We use curated data provided by Chiron, which can be downloaded from http://dx.doi.org/10.5524/100425.

Training

# setting model parameters
## Network structure
MODEL="../experiment/model/URnet.model.parameters.json"
## Training data cache
TRAINDATA="../data/cache/train.h5"
## If no data cache is given, provide the signal and labels as used in Chiron.
TRAIN_IN="../data/chiron_data/train/"
## Currency strength statistics saving path
NORM_FILE_SAVE="../experiment/model/statistics/all_data_stats.pickle"

python train_urnet.py -cf $TRAINDATA -i $TRAIN_IN -mp $MODEL -l $LOSS -nID 3 -fSignal 10 -norm $NORM_FILE_SAVE -tag URnet.all

Testing

(1). Non-overlapping evaluation

## Network structure
MODEL="../experiment/model/URnet.model.parameters.json"
LOSS="ce_dice_loss"
TESTDATA="../data/cache/test.h5"
## If no data cache is given, provide the signal and labels as used in Chiron.
TEST_IN="../data/chiron_data/test/"
## Currency strength statistics saving path
NORM_FILE_SAVE="../experiment/model/statistics/all_data_stats.pickle"

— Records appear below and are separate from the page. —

(** The index panics when it is out of range. *)
Definition latencyLocked (st : endpointState) : res () (option Z) :=
  match recentPongs st with
  | [] => Ok None
  | l => match (if 0 <=? recentPong st then l !! Z.to_nat (recentPong st) else None) with
         | Some p => Ok (Some (poLatency p))
         | None => Panic
         end
  end.
Definition addPongReply (r : pongReply) (st : endpointState) : endpointState :=
  let n := zlen (recentPongs st) in
  if n <? pongHistoryCount
  then mkEpState (lastPing st) (lastGotPing st) (lastGotPingTxID st) (callMeMaybeTime st) (recentPongs st ++ [r]) n (esIndex st)
  else
    let i := if recentPong st + 1 =? pongHistoryCount then 0 else recentPong st + 1 in
    mkEpState (lastPing st) (lastGotPing st) (lastGotPingTxID st) (callMeMaybeTime st) (<[Z.to_nat i := r]> (recentPongs st)) i (esIndex st).

(** ** The endpoint *)
Inductive discoPingPurpose : Type := pingDiscovery | pingHeartbeat | pingCLI.
(** [spCB] is the shared [pingResultAndCallback], by number. *)
Record sentPing := mkSentPing { spTo : epAddr; spAt : Z; spPurpose : discoPingPurpose; spSize : Z; spCB : option nat }.

Record Times := mkTimes { lastSendExt : Z; lastSendAny : Z; lastFullPing : Z; lastUDPRelayPathDiscovery : Z; lastRecvWG : Z }.
Record Best := mkBest { bestAddr : addrQuality; bestAddrAt : Z; trustBestAddrUntil : Z }.
Record EpConfig := mkEpConfig {
  ecDisco : option Z; ecDERP : AddrPort; heartbeatDisabled : bool; ecExpired : bool; ecWGOnly : bool; relayCapable : bool
}.
(** The pings in flight, the number of IDs drawn, and the callbacks that were called. *)
Record Pings := mkPings { sent : gmap Z sentPing; drawn : nat; taken : gset nat }.

Inductive EpAction : Type :=
  | SendPing (to : epAddr) (tx size : Z)
  | SendICMP (to : AddrPort)
  | SendCallMeMaybe (derp : AddrPort)
  | SendUDP (to : epAddr)
  | SendDERP (to : AddrPort)
  | DiscoverRelays
  | StopRelays
  | BindAddr (src : epAddr)                (* setNodeKeyForEpAddr *)
  | RelayDERPHome (region : Z)
  | CallBack (cb : nat) (lat : Z) (to : epAddr)
  | CallBackErr (cb : nat).

Record Ep := mkEp {
  eTimes : Times;
  eBest : Best;
  eConfig : EpConfig;
  ePings : Pings;
  eStates : gmap AddrPort endpointState;
  isCallMeMaybeEP : gmap AddrPort bool;
  heartBeatTimer : bool;                   (* the timer is running *)
  eActs : list EpAction
}.
Definition setTimes (t : Times) (e : Ep) : Ep := mkEp t (eBest e) (eConfig e) (ePings e) (eStates e) (isCallMeMaybeEP e) (heartBeatTimer e) (eActs e).
Definition setBest (b : Best) (e : Ep) : Ep := mkEp (eTimes e) b (eConfig e) (ePings e) (eStates e) (isCallMeMaybeEP e) (heartBeatTimer e) (eActs e).
Definition setConfig (c : EpConfig) (e : Ep) : Ep := mkEp (eTimes e) (eBest e) c (ePings e) (eStates e) (isCallMeMaybeEP e) (heartBeatTimer e) (eActs e).
Definition setPings (p : Pings) (e : Ep) : Ep := mkEp (eTimes e) (eBest e) (eConfig e) p (eStates e) (isCallMeMaybeEP e) (heartBeatTimer e) (eActs e).
Definition setStates (m : gmap AddrPort endpointState) (e : Ep) : Ep :=
  mkEp (eTimes e) (eBest e) (eConfig e) (ePings e) m (isCallMeMaybeEP e) (heartBeatTimer e) (eActs e).
Definition setCMM (m : gmap AddrPort bool) (e : Ep) : Ep :=
  mkEp (eTimes e) (eBest e) (eConfig e) (ePings e) (eStates e) m (heartBeatTimer e) (eActs e).
Definition setTimer (b : bool) (e : Ep) : Ep :=
  mkEp (eTimes e) (eBest e) (eConfig e) (ePings e) (eStates e) (isCallMeMaybeEP e) b (eActs e).
Definition acting (l : list EpAction) (e : Ep) : Ep :=
  mkEp (eTimes e) (eBest e) (eConfig e) (ePings e) (eStates e) (isCallMeMaybeEP e) (heartBeatTimer e) (eActs e ++ l).

Definition bestEp (e : Ep) : epAddr := aqAddr (bestAddr (eBest e)).
Definition trustUntil (e : Ep) : Z := trustBestAddrUntil (eBest e).

(** [setBestAddrLocked]. *)
Definition setBestAddr (v : addrQuality) (e : Ep) : Ep := setBest (mkBest v (bestAddrAt (eBest e)) (trustUntil e)) e.
Definition clearBestAddr (e : Ep) : Ep := setBest (mkBest zeroQuality 0 0) e.

Definition deleteCandidate (ep : AddrPort) (e : Ep) : Ep :=
  let e := setStates (delete ep (eStates e)) e in
  if decide (bestEp e = directTo ep) then setBestAddr zeroQuality e else e.

(** ** Which address to use *)
Definition noteRecvActivity (src : epAddr) (now : Z) (e : Ep) : bool * Ep :=
  let e :=
    if ecWGOnly (eConfig e)
    then let q := bestAddr (eBest e) in
         setBest (mkBest (mkQuality (mkEpAddr (eaAP src) (eaVNI (aqAddr q))) (relayServerDisco q) (latency q) (wireMTU q)) now (now + 5 * Second)) e
    else if heartbeatDisabled (eConfig e) && bool_decide (bestEp e = src)
    then setBest (mkBest (bestAddr (eBest e)) (bestAddrAt (eBest e)) (now + trustUDPAddrDuration)) e
    else e in
  let t := eTimes e in
  if 10 * Second <? now - lastRecvWG t
  then (true, setTimes (mkTimes (lastSendExt t) (lastSendAny t) (lastFullPing t) (lastUDPRelayPathDiscovery t) now) e)
  else (false, e).

(** The loop of [addrForWireGuardSendLocked] over the candidates in the order [ord]. *)
Fixpoint wgLoop (ord : list (AddrPort * endpointState)) (lowest oldest : Z) (best : AddrPort) : res () (Z * AddrPort) :=
  match ord with
  | [] => Ok (oldest, best)
  | (ipp, st) :: ord =>
      let oldest := if oldest =? 0 then lastPing st else if lastPing st <? oldest then lastPing st else oldest in
      l ← latencyLocked st;
      match l with
      | Some lat => if (lat <? lowest) || ((lat =? lowest) && Is6 (ap_addr ipp)) then wgLoop ord lat oldest ipp else wgLoop ord lowest oldest best
      | None => wgLoop ord lowest oldest best
      end
  end.
(** [ord] is the order of the iteration and [rnd] the random choice. *)
Definition addrForWireGuardSend (ord : list (AddrPort * endpointState)) (rnd : nat) (now : Z) (e : Ep) : res () (epAddr * bool * Ep) :=
  match ord with
  | [] => Ok (zeroEpAddr, false, e)
  | _ =>
      '(oldest, best) ← wgLoop ord (3600 * Second) 0 AddrPortZ;
      let needPing := (1 <? zlen ord) && (wireguardPingInterval <? now - oldest) in
      let ap := if apIsValid best then best else default AddrPortZ (ord.*1 !! (rnd mod length ord)%nat) in
      let q := bestAddr (eBest e) in
      Ok (directTo ap, needPing,
          setBest (mkBest (mkQuality (directTo ap) (relayServerDisco q) (latency q) (wireMTU q)) (bestAddrAt (eBest e)) (now + Second)) e)
  end.

Definition addrForSend (ord : list (AddrPort * endpointState)) (rnd : nat) (now : Z) (e : Ep) : res () (epAddr * AddrPort * bool * Ep) :=
  let udpAddr := bestEp e in
  if eaValid udpAddr && (now <=? trustUntil e) then Ok (udpAddr, AddrPortZ, false, e)
  else if ecWGOnly (eConfig e) then
    '(udpAddr, shouldPing, e) ← addrForWireGuardSend ord rnd now e;
    Ok (udpAddr, AddrPortZ, shouldPing, e)
  else Ok (udpAddr, ecDERP (eConfig e), false, e).

Definition addrForPingSize (ord : list (AddrPort * endpointState)) (rnd : nat) (now size : Z) (e : Ep) : res () (epAddr * AddrPort * Ep) :=
  if size =? 0 then '(u, d, _, e) ← addrForSend ord rnd now e; Ok (u, d, e)
  else
    let udpAddr := bestEp e in
    if eaValid udpAddr && (pingSizeToPktLen size udpAddr <=? wireMTU (bestAddr (eBest e)))
    then if now <=? trustUntil e then Ok (udpAddr, AddrPortZ, e) else Ok (udpAddr, ecDERP (eConfig e), e)
    else Ok (zeroEpAddr, ecDERP (eConfig e), e).

(** ** Pings *)
Section pings.
(** The IDs in the order of their drawing; whether MTU probing is on and whether there
    are peer relay servers; [MaxDiscoPingSize] depends on the WireGuard library. *)
Context (txid : nat → Z) (peerMTU hasRelayServers : bool) (MaxDiscoPingSize : Z).

Definition noteTxActivityExtTrigger (now : Z) (e : Ep) : Ep :=
  let t := eTimes e in
  let e := setTimes (mkTimes now (lastSendAny t) (lastFullPing t) (lastUDPRelayPathDiscovery t) (lastRecvWG t)) e in
  if negb (heartBeatTimer e) && negb (heartbeatDisabled (eConfig e)) then setTimer true e else e.
Definition noteSendAny (now : Z) (e : Ep) : Ep :=
  let t := eTimes e in setTimes (mkTimes (lastSendExt t) now (lastFullPing t) (lastUDPRelayPathDiscovery t) (lastRecvWG t)) e.

(** One ping of [startDiscoPingLocked]. *)
Definition onePing (ep : epAddr) (now : Z) (purpose : discoPingPurpose) (cb : option nat) (e : Ep) (size : Z) : Ep :=
  let p := ePings e in
  let tx := txid (drawn p) in
  acting [SendPing ep tx size]
    (setPings (mkPings (<[tx := mkSentPing ep now purpose size cb]> (sent p)) (S (drawn p)) (taken p)) e).

Definition pingSizes (ep : epAddr) (purpose : discoPingPurpose) (size : Z) : list Z :=
  if peerMTU && negb (isDERP ep) &&
     match purpose with pingDiscovery => true | pingCLI => size =? 0 | pingHeartbeat => false end
  then (λ mtu, pktLenToPingSize mtu (Is6 (ap_addr (eaAP ep)))) <$> WireMTUsToProbe
  else [size].

Definition isCLI (p : discoPingPurpose) : bool := match p with pingCLI => true | _ => false end.
Definition startDiscoPing (ep : epAddr) (now : Z) (purpose : discoPingPurpose) (size : Z) (cb : option nat) (e : Ep) : Ep :=
  match ecDisco (eConfig e) with
  | None => e
  | Some _ =>
      let known := isCLI purpose || isRelay ep || bool_decide (is_Some (eStates e !! eaAP ep)) in
      if negb known then e
      else
        let e := if isCLI purpose || isRelay ep then e else setStates (alter (withLastPing now) (eaAP ep) (eStates e)) e in
        let e := if isCLI purpose then noteTxActivityExtTrigger now e else e in
        foldl (onePing ep now purpose cb) (noteSendAny now e) (pingSizes ep purpose size)
  end.

(** The loop of [sendDiscoPingsLocked], with [sentAny]. *)
Definition pingCandidate (wall now : Z) (x : bool * Ep) (c : AddrPort * endpointState) : bool * Ep :=
  let '(sentAny, e) := x in
  let '(ep, st) := c in
  if shouldDelete wall st then (sentAny, deleteCandidate ep e)
  else if negb (lastPing st =? 0) && (now - lastPing st <? discoPingInterval) then (sentAny, e)
  else (true, startDiscoPing (directTo ep) now pingDiscovery 0 None e).
Definition sendDiscoPings (wall now : Z) (sendCallMeMaybe : bool) (e : Ep) : Ep :=
  let t := eTimes e in
  let e := setTimes (mkTimes (lastSendExt t) (lastSendAny t) now (lastUDPRelayPathDiscovery t) (lastRecvWG t)) e in
  let '(sentAny, e) := foldl (pingCandidate wall now) (false, e) (map_to_list (eStates e)) in
  if sentAny && sendCallMeMaybe && apIsValid (ecDERP (eConfig e)) then acting [SendCallMeMaybe (ecDERP (eConfig e))] e else e.

Definition wantUDPRelayPathDiscovery (now : Z) (e : Ep) : bool :=
  let last := lastUDPRelayPathDiscovery (eTimes e) in
  if negb hasRelayServers then false
  else if negb (relayCapable (eConfig e)) then false
  else if isDirect (bestEp e) && (now <? trustUntil e) then false
  else if negb (last =? 0) && (now - last <? discoverUDPRelayPathsInterval) then false
  else if trustUntil e <? now then true
  else negb (last =? 0) && (upgradeUDPRelayInterval <=? now - last).
Definition discoverUDPRelayPaths (now : Z) (e : Ep) : Ep :=
  let t := eTimes e in
  acting [DiscoverRelays] (setTimes (mkTimes (lastSendExt t) (lastSendAny t) (lastFullPing t) now (lastRecvWG t)) e).
Definition maybeDiscoverRelays (now : Z) (e : Ep) : Ep :=
  if wantUDPRelayPathDiscovery now e then discoverUDPRelayPaths now e else e.

Definition wantFullPing (now : Z) (e : Ep) : bool :=
  if negb (isDirect (bestEp e)) || (lastFullPing (eTimes e) =? 0) then true
  else if trustUntil e <? now then true
  else if latency (bestAddr (eBest e)) <=? goodEnoughLatency then false
  else upgradeUDPDirectInterval <=? now - lastFullPing (eTimes e).

Definition heartbeat (ord : list (AddrPort * endpointState)) (rnd : nat) (wall now : Z) (e : Ep) : res () Ep :=
  let e := setTimer false e in
  if heartbeatDisabled (eConfig e) then Ok e
  else if lastSendExt (eTimes e) =? 0 then Ok e
  else if sessionActiveTimeout <? now - lastSendExt (eTimes e) then Ok e
  else
    '(udpAddr, _, _, e) ← addrForSend ord rnd now e;
    let e := if eaValid udpAddr then startDiscoPing udpAddr now pingHeartbeat 0 None e else e in
    let e := if wantFullPing now e then sendDiscoPings wall now true e else e in
    Ok (setTimer true (maybeDiscoverRelays now e)).

(** [discoPing]: a ping for the user, whose callback is [cb]. *)
Definition discoPing (ord : list (AddrPort * endpointState)) (rnd : nat) (now size : Z) (cb : nat) (e : Ep) : res () Ep :=
  if ecExpired (eConfig e) || (MaxDiscoPingSize <? size) then Ok (acting [CallBackErr cb] e)
  else
    '(udpAddr, derpAddr, e) ← addrForPingSize ord rnd now size e;
    let e := if apIsValid derpAddr then startDiscoPing (directTo derpAddr) now pingCLI size (Some cb) e else e in
    let trusted := eaValid udpAddr && (now <? trustUntil e) in
    let e := if trusted then startDiscoPing udpAddr now pingCLI size (Some cb) e else e in
    if trusted && negb (isRelay udpAddr) then Ok e
    else
      let e := foldl (λ e c, startDiscoPing (directTo c.1) now pingCLI size (Some cb) e) e (map_to_list (eStates e)) in
      Ok (maybeDiscoverRelays now e).

(** ** Sending *)
Inductive SendErr : Type := errExpired | errNoUDPOrDERP | errUDP.
(** What became of the datagram: whether the error means that the address is bad. *)
Inductive UDPResult : Type := udpSent | udpFailed (bad : bool).

Definition noteBadEndpoint (udpAddr : epAddr) (e : Ep) : Ep :=
  let e := clearBestAddr e in
  if isRelay udpAddr then e else setStates (alter clearState (eaAP udpAddr) (eStates e)) e.

Definition sendWireGuardOnlyPings (noV4 noV6 : bool) (now : Z) (e : Ep) : Ep :=
  let t := eTimes e in
  if now <=? lastFullPing t + 10 * Second then e
  else
    let e := setTimes (mkTimes (lastSendExt t) (lastSendAny t) now (lastUDPRelayPathDiscovery t) (lastRecvWG t)) e in
    acting (SendICMP <$> filter (λ ipp, negb (Is4 (ap_addr ipp) && noV4) && negb (Is6 (ap_addr ipp) && noV6))
              (map_to_list (eStates e)).*1) e.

python test_urnet.py -tm plt -cf $TESTDATA -i $TEST_IN -mp $MODEL -l $LOSS -nID 3 -norm $NORM_FILE_SAVE -tag URnet.all

(2). whole read base-calling from fast5

spiece="ecoli"
SIGNAL_FOLD="../data/chiron_data/paper_eval/unet_result/signals/ecoli/"
OUTPUT="../experiment/basecall/basecalling_clip/$spiece/"
MODEL="../experiment/model/Unet.model.parameters.json"
LOSS="ce_dice_loss"
NORM_FILE_SAVE="../experiment/model/statistics/all_data_stats.pickle"

python fast5_test_urnet.py -i $SIGNAL_FOLD -it signal -o $OUTPUT -mp $MODEL -loss $LOSS -nID 3 -norm $NORM_FILE_SAVE -tag URnet.all

Acknowledgement

We thank Chiron authors for providing source code and dataset. The signal reading part and merging of base-calling results for a whole read part are revised based on Chiron (V0.3)'s code following MPL 2.0.